CMS finalized its proposed revisions to the gap-filling process, which includes authority for CMS to perform a one-time adjustment (e.g., a second round of gap-filling) when prices drop less than 15 percent within a five-year period. The rationale for this adjustment is that new technologies seldom have competitors and, therefore, the market is not mature when the reimbursement level is initially established. If prices for a product or technology decrease more than 15 percent, CMS has existing authority to implement an inherent reasonableness adjustment to address grossly excessive (or deficient) fees.
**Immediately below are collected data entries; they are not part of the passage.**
Inductive pq_call :=
  | PqIsClient (cnx : Z)
  | PqGetTransportParameters (cnx : Z) (get_local : bool)
  | PqTpRead (cnx : Z) (get_local : bool) (f : tp_field)
  | PqResetStreamAt (cnx stream_id code reliable : Z)
  | PqResetStream (cnx stream_id code : Z)
  | PqStopSending (cnx stream_id code : Z)
  | PqMarkActiveStream (cnx stream_id : Z) (active : bool) (sc : Z)
  | PqMarkActiveStreamV2 (cnx stream_id : Z) (active : bool)
  | PqSetAppStreamCtx (cnx stream_id sc : Z)
  | PqSetAppFlowControl (cnx stream_id use_app : Z)
  | PqOpenFlowControl (cnx stream_id n : Z)
  | PqProvideStreamDataBuffer (bytes n : Z) (is_fin is_still_active : bool)
  | PqProvideDatagramBuffer (bytes n : Z) (active : bool)
  | WriteBuf (buf : Z) (bs : list Z)      (** bytes copied into a buffer of picoquic *)
  | PqMarkDatagramReady (cnx v : Z)
  | PqSetStreamPriority (cnx stream_id pri : Z)
  | PqSetDatagramPriority (cnx pri : Z)
  | PqClose (cnx code : Z)
  | PqCloseEx (cnx code : Z) (reason : list Z)
  | PqCreateCnx (addr : list Z) (now : Z) (sni alpn : option (list Z))
  | PqSetCallback (cnx : Z)
  | PqSetDesiredVersion (cnx v : Z)
  | PqStartClientCnx (cnx : Z)
  | PqDeleteCnx (cnx : Z)
  | PqAdjustMaxConnections (n : Z)
  | PqGetRemoteStreamError (cnx stream_id : Z)
  | PqGetRemoteStopSendingError (cnx stream_id : Z)
  | PqGetApplicationError (cnx : Z)
  | PqGetRemoteError (cnx : Z)
  | PqGetLocalError (cnx : Z)
  | PqGetCnxState (cnx : Z)
  | PqEnableKeepAlive (cnx interval : Z)
  | PqWakeUpNetworkThread (thread_ctx : Z)
  | PqGetQuicTime
  | PqCurrentTime
  | PqAddProposedAlpn (tls : Z) (alpn : list Z)
  | PqAdjustTimerSlack                    (** prctl, packet-loop options: no answer used *)
  | PqTpCopy (cnx : Z) (get_local : bool) (** the parameters copied whole *)
  | PqGetLocalCnxid (cnx : Z)
  | PqGetRemoteCnxid (cnx : Z)
  | PqGetInitialCnxid (cnx : Z)
  | PqGetDefaultPathQuality (cnx : Z)
  | PqGetDataSent (cnx : Z)
  | PqGetDataReceived (cnx : Z)
  | PqTlsIsPskHandshake (cnx : Z)
  | PqSetAppWakeTime (cnx at_time : Z)
  | PqGetCallbackContext (cnx : Z)
  | PqSetCallbackTo (cnx : Z) (fn : cnx_fn) (callback_ctx : Z)
  | PqAddToStream (cnx stream_id : Z) (bs : list Z) (fin : bool)
  | H3Callback (cnx stream_id bytes length : Z) (event : call_back_event) (callback_ctx stream_ctx : Z)
  | H3FindStream (h3 stream_id : Z)
  | H3FindStreamPrefix (h3 stream_id : Z)
  | H3DeclareStreamPrefix (h3 stream_id : Z) (function_ctx : Z)
  | H3DeleteStreamPrefix (cnx h3 stream_id : Z)
  | H3ProvideDatagramBuffer (bytes n : Z) (more : bool)
  | H3SetDatagramReady (cnx stream_id : Z)
  | H3CreateContext (params : Z)
  | H3ProtocolInit (cnx h3 : Z)
  | PicowtPrepareClientCnx (addr : list Z) (now : Z) (sni : list Z)
  | PicowtPrepareOut (i : Z)              (** its out parameters: cnx, h3 context, control stream *)
  | PicowtConnect (cnx h3 control_stream : Z) (authority path : option (list Z)) (s : Z)
      (protocols : option (list Z))
  | PicowtSetControlStream (cnx h3 : Z)
  | PicowtUncountSession (h3 stream_ctx : Z)
  | PicowtReceiveCapsule (cnx : Z) (bs : list Z)
  | PicowtReleaseCapsule (s : Z)
  | PicowtSetWtProtocol (stream_ctx : Z) (protocol : list Z)
  | PicowtCreateLocalStream (cnx : Z) (is_bidir : Z) (h3 control_stream_id : Z)
  | PicowtResetStream (cnx stream_ctx code : Z)
  | PicowtSendCloseSession (cnx control_stream code : Z) (msg : list Z)
  | PicowtSendDrainSession (cnx control_stream : Z)
  | PicowtDeregister (cnx h3 control_stream : Z).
CMS largely dismissed stakeholder comments opposing the proposed adjustment authority. 

Master List

CMS also proposed to adopt a new, singular Master List of DMEPOS items that are potentially subject to prior authorization requirements as well as face-to-face encounter and written order requirements. Currently, CMS maintains separate lists of items that are eligible for each requirement. CMS has not required any O&P L-codes to have a face-to-face encounter, and while there are 82 L-codes eligible for prior authorization requirements, CMS has not imposed this requirement on any O&P codes currently.
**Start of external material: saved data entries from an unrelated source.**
Lemma alpn_list_spec csv w :
  ∃ w' r, aiopquic_ctx_set_alpn_list ev csv w = Some (tt, w') ∧
    ticked (w_set_ctx (b_set_alpn_list r (w_ctx w)) w) w' ∧
    let names := match csv with Some csv => alpn_names csv | None => [] end in
    (r = (if nonempty names then Some names else None) ∨
     (r = None ∧ ∃ t, ev_ok ev t = false)).
Proof.
  unfold aiopquic_ctx_set_alpn_list, setb, mbind, M_bind, bind, ret, next_tick. cbn [w_ctx].
  assert (Tw : ∀ w, ticked w w) by (intros v; exists (w_tick v); by destruct v).
  destruct csv as [[|c csv]|].
  1, 3: eexists _, None; split; [reflexivity|]; split; [by apply Tw|by left].
  set (v := w_set_ctx _ w). destruct (ev_ok ev (w_tick v)) eqn:Eo; cbn [negb].
  2: { eexists _, None. split; [reflexivity|]. split; [by eexists|]. eauto. }
  destruct (alpn_tokens_spec (S (length (c :: csv))) (c :: csv) [] (w_set_tick (S (w_tick v)) v))
    as (r & w' & -> & [t ->] & Hr); [lia|]. cbn [app] in Hr.
  destruct Hr as [->|[-> Hf]].
  - destruct (alpn_names (c :: csv)) as [|n ns].
    + eexists _, None. split; [reflexivity|]. split; [by exists t|by left].
    + eexists _, (Some (n :: ns)). split; [reflexivity|]. split; [by exists t|by left].
  - eexists _, None. split; [reflexivity|]. split; [by exists t|]. eauto.
Qed.

(** C26. Parsing an ALPN list stores on the bridge exactly its words, quotes removed
    and cut to 255 bytes, up to a word made of quotes only; an empty result and a
    failed allocation both leave no list, never part of one, and nothing else of
    the bridge changes. *)
Theorem alpn_list_is_names csv w :
  ∃ w' r, aiopquic_ctx_set_alpn_list ev csv w = Some (tt, w') ∧
    ticked (w_set_ctx (b_set_alpn_list r (w_ctx w)) w) w' ∧
    let names := match csv with Some csv => alpn_names csv | None => [] end in
    (r = (if nonempty names then Some names else None) ∨
     (r = None ∧ ∃ t, ev_ok ev t = false)).
Proof. apply alpn_list_spec. Qed.
End spec.

(** ** Round trip *)

Definition name_ok (s : list Z) : Prop :=
  0 < zlen s <= 255 ∧ Forall (λ c, is_sep c = false ∧ is_quote c = false) s.

(** Names joined by commas. *)
Fixpoint join (names : list (list Z)) : list Z :=
  match names with [] => [] | [n] => n | n :: ns => n ++ 44 :: join ns end.

Lemma split_seps_name s p : Forall (λ c, is_sep c = false ∧ is_quote c = false) s ->
  split_seps (s ++ 44 :: p) = s :: split_seps p.
Proof.
  induction 1 as [|c s [Hc _] _ IH]; [done|]. cbn [app split_seps]. by rewrite Hc, IH.
Qed.

Lemma split_seps_last s : Forall (λ c, is_sep c = false ∧ is_quote c = false) s -> split_seps s = [s].
Proof. induction 1 as [|c s [Hc _] _ IH]; [done|]. cbn [split_seps]. by rewrite Hc, IH. Qed.

Lemma split_seps_join names : names <> [] -> Forall name_ok names -> split_seps (join names) = names.
Proof.
  intros Hne Hok. induction Hok as [|n ns [_ Hn] Hns IH]; [done|].
  destruct ns as [|n' ns]; [by apply split_seps_last|].
  change (join (n :: n' :: ns)) with (n ++ 44 :: join (n' :: ns)).
  by rewrite split_seps_name, IH.
Qed.

Lemma unquote_name s : name_ok s -> unquote s = s.
Proof.
  intros [Hl Hs]. unfold unquote.
  assert (E : List.filter (λ c, negb (is_quote c)) s = s).
  { clear Hl. induction Hs as [|c s [_ Hc] _ IH]; [done|]. cbn. by rewrite Hc, IH. }
  rewrite E. apply take_ge. lia.
Qed.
CMS finalized its proposal to create a standardized Master List. This list dramatically increases the number of DMEPOS items that are potentially eligible to be selected for prior authorization with 60-days' notice, including an astonishing 144 new HCPCS L-codes to be added to the list. There is little evidence to support this dramatic expansion of prior authorization eligibility, and CMS largely dismissed stakeholder concerns in the final rule. However, the agency does state that the expansion is only to the list of items potentially eligible for these new requirements and is "not indicative of any known plans to widely increase prior authorization." 
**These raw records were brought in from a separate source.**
Lemma sp_rx_push e data : (data = [] -> entry_owns e = false) -> rx_room g 1 ->
  (∀ p, rx_ref p e <= x p + lsum (tx_ref p) (g_tx g)) ->
  wp (aiopquic_rx_push ev e data) (rx_pushed e) w.
Proof using I Eok.
  intros Hb Hroom Hown. unfold aiopquic_rx_push, ring_push_or_overflow.
  apply wp_bind, wp_bind, idle_tick. intros t w1 E1.
  destruct (iv_rx _ _ _ _ I) as (q1 & q2 & R & En & Ed & Eq).
  destruct (push_or_overflow_raw _ _ _ _ _ _ _ (ev_alloc ev t (s_heap (res_of w))) e data
    R En Ed (iv_heap _ _ _ _ I) (eo_alloc _ Eok _ _) Hb) as (rc & r' & o' & h' & E & Hcase).
  { unfold rx_room in Hroom. rewrite Eq, length_app in Hroom. lia. }
  rewrite <- E1 in E. eexists _, _. split.
  { change (s_rx (res_of w1)) with (b_rx_event_ring (w_ctx w1)) in E.
    change (s_ovf (res_of w1)) with (b_rx_overflow (w_ctx w1)) in E.
    change (s_heap (res_of w1)) with (w_heap w1) in E. rewrite E. done. }
  destruct Hcase as [(Hrc & e' & He & R' & _ & En' & Ed' & Hh')|(-> & -> & -> & ->)].
  - rewrite (proj2 (Z.ltb_ge rc 0)) by lia.
    apply wp_bind, (idle_t_notify ev).
    { cbn. change (s_traces (res_of w1) = (128, 128)%nat). rewrite E1. apply I. }
    intros _ w2 E2. apply wp_ret. split.
    { apply (frame_trans w w1); [by apply frame_res|]. apply frame_res in E2. by destruct E2. }
    left. split; [done|]. exists e'. split; [done|]. rewrite E2.
    assert (Hrx : ∀ p, rx_ref p e' = rx_ref p e) by (intros; by apply holds_like).
    rewrite <- E1 in I. destruct I. split; try done; cbn [rx_add g_tx g_rx g_def g_T].
    + eexists _, _. split_and!; [exact R'|exact En'|exact Ed'|]. by rewrite placed_app, Eq.
    + cbn. eapply heap_ok_perm; [|exact Hh']. by rewrite <- app_assoc, Permutation_middle.
    + eapply wraps_ext; [|done]. intros p. unfold sc_refs. cbn [rx_add g_tx g_rx g_def].
      rewrite lsum_app, lsum_one, Hrx. lia.
    + intros p. specialize (Hown p). lia.
  - cbn [Z.ltb Z.compare]. apply wp_bind, idle_count. intros _ w2 E2. apply wp_ret.
    split. { apply (frame_trans w w1); [by apply frame_res|]. apply frame_res in E2. by destruct E2. }
    right. split; [done|]. rewrite E2. clear E2. rewrite <- E1 in I |- *. destruct I. by split.
Qed.
End events.

(** No event or held reset took or dropped a reference. *)
Definition same_refs (g g' : ghost) : Prop := ∀ y p, sc_refs y g' p = sc_refs y g p.

(** A push that moves no reference. *)
Lemma sp_rx_push_free ev x xd g w e data : env_ok ev -> inv x xd g (res_of w) ->
  (data = [] -> entry_owns e = false) -> rx_room g 1 ->
  negb (e_stream_ctx e =? 0) && aiopquic_rx_event_owns_sc (e_event_type e) = false ->
  wp (aiopquic_rx_push ev e data) (λ _ w', frame w w' ∧ ∃ g', inv x xd g' (res_of w') ∧
    grows 1 0 g g' ∧ g_def g' = g_def g ∧ same_refs g g') w.
Proof.
  intros Eok I Hb Hroom Hn. pose proof (λ p, holds_none _ e p Hn) as Hz.
  eapply wp_mono; [apply (sp_rx_push Eok I e data Hb Hroom)|].
  - intros p. unfold rx_ref. rewrite Hz. apply I.
  - intros rc w' [Fr [(_ & e' & He & I')|[_ I']]]; (split; [done|]).
    + exists (rx_add g e'). split; [|split; [apply grows_rx_add|split; [done|]]].
      * eapply inv_ext; [| |exact I']; [|done]. intros p. cbn. unfold rx_ref. rewrite Hz. lia.
      * intros y p. unfold sc_refs. cbn [rx_add g_tx g_rx g_def].
        rewrite lsum_app, lsum_one. unfold rx_ref at 2. rewrite (holds_like _ _ e e'), Hz by done. lia.
    + exists g. split; [done|]. split; [|done]. eapply grows_mono; [apply grows_refl|lia..].
Qed.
Additional Elements of the Final Rule

The rule also finalizes the creation of a new set of standardized required elements for all DMEPOS orders, including orthotics and prosthetics. Specifically, CMS will require the following elements to be included in all DMEPOS orders/prescriptions in the future:

1.    Beneficiary name or Medicare Beneficiary Identifier (MBI)

2.    General description of the item

3.    Quantity to be dispensed, if applicable

4.    Order date

5.    Treating practitioner name or National Provider Identifier (NPI)

6.    Treating practitioner signature

The final rule directs the DME Medicare Administrative Contractors to consider the totality of the medical record when reviewing for compliance with standardized order/prescription elements, as some required elements may be listed in the medical record but not written on the prescription/order. This is a hidden gem in the final rule and a principle the O&P profession has been advocating for years. This concept should decrease the number of O&P claim denials and make it easier on providers to challenge denials when appealed through the administrative appeals process. 


The current administration professes an unbending interest in reduction of burdensome regulations and then dramatically expands the list of O&P codes that are potentially subject to prior authorization. CMS continues to defer action on implementation of BIPA Section 427—a 19-year-old federal statute that has never been implemented—but then seemingly tolerates $1.7 billion in OTS orthotics fraud and abuse announced by the U.S. Department of Justice. NAAOP and its Alliance partners spend hours responding to proposed regulations to inform policymakers of the real-life consequences of CMS' gap-filling proposals, only to be essentially ignored on all but the most minor of provisions. The route to successful O&P policy is a long and winding road, but it bends toward justice. 

Peter W. Thomas, JD, is a principal with the Powers Law Firm, Washington DC, general counsel for NAAOP, and counsel to the Orthotic and Prosthetic Alliance.

Joseph Nahra is manager of government affairs with the Powers Law Firm.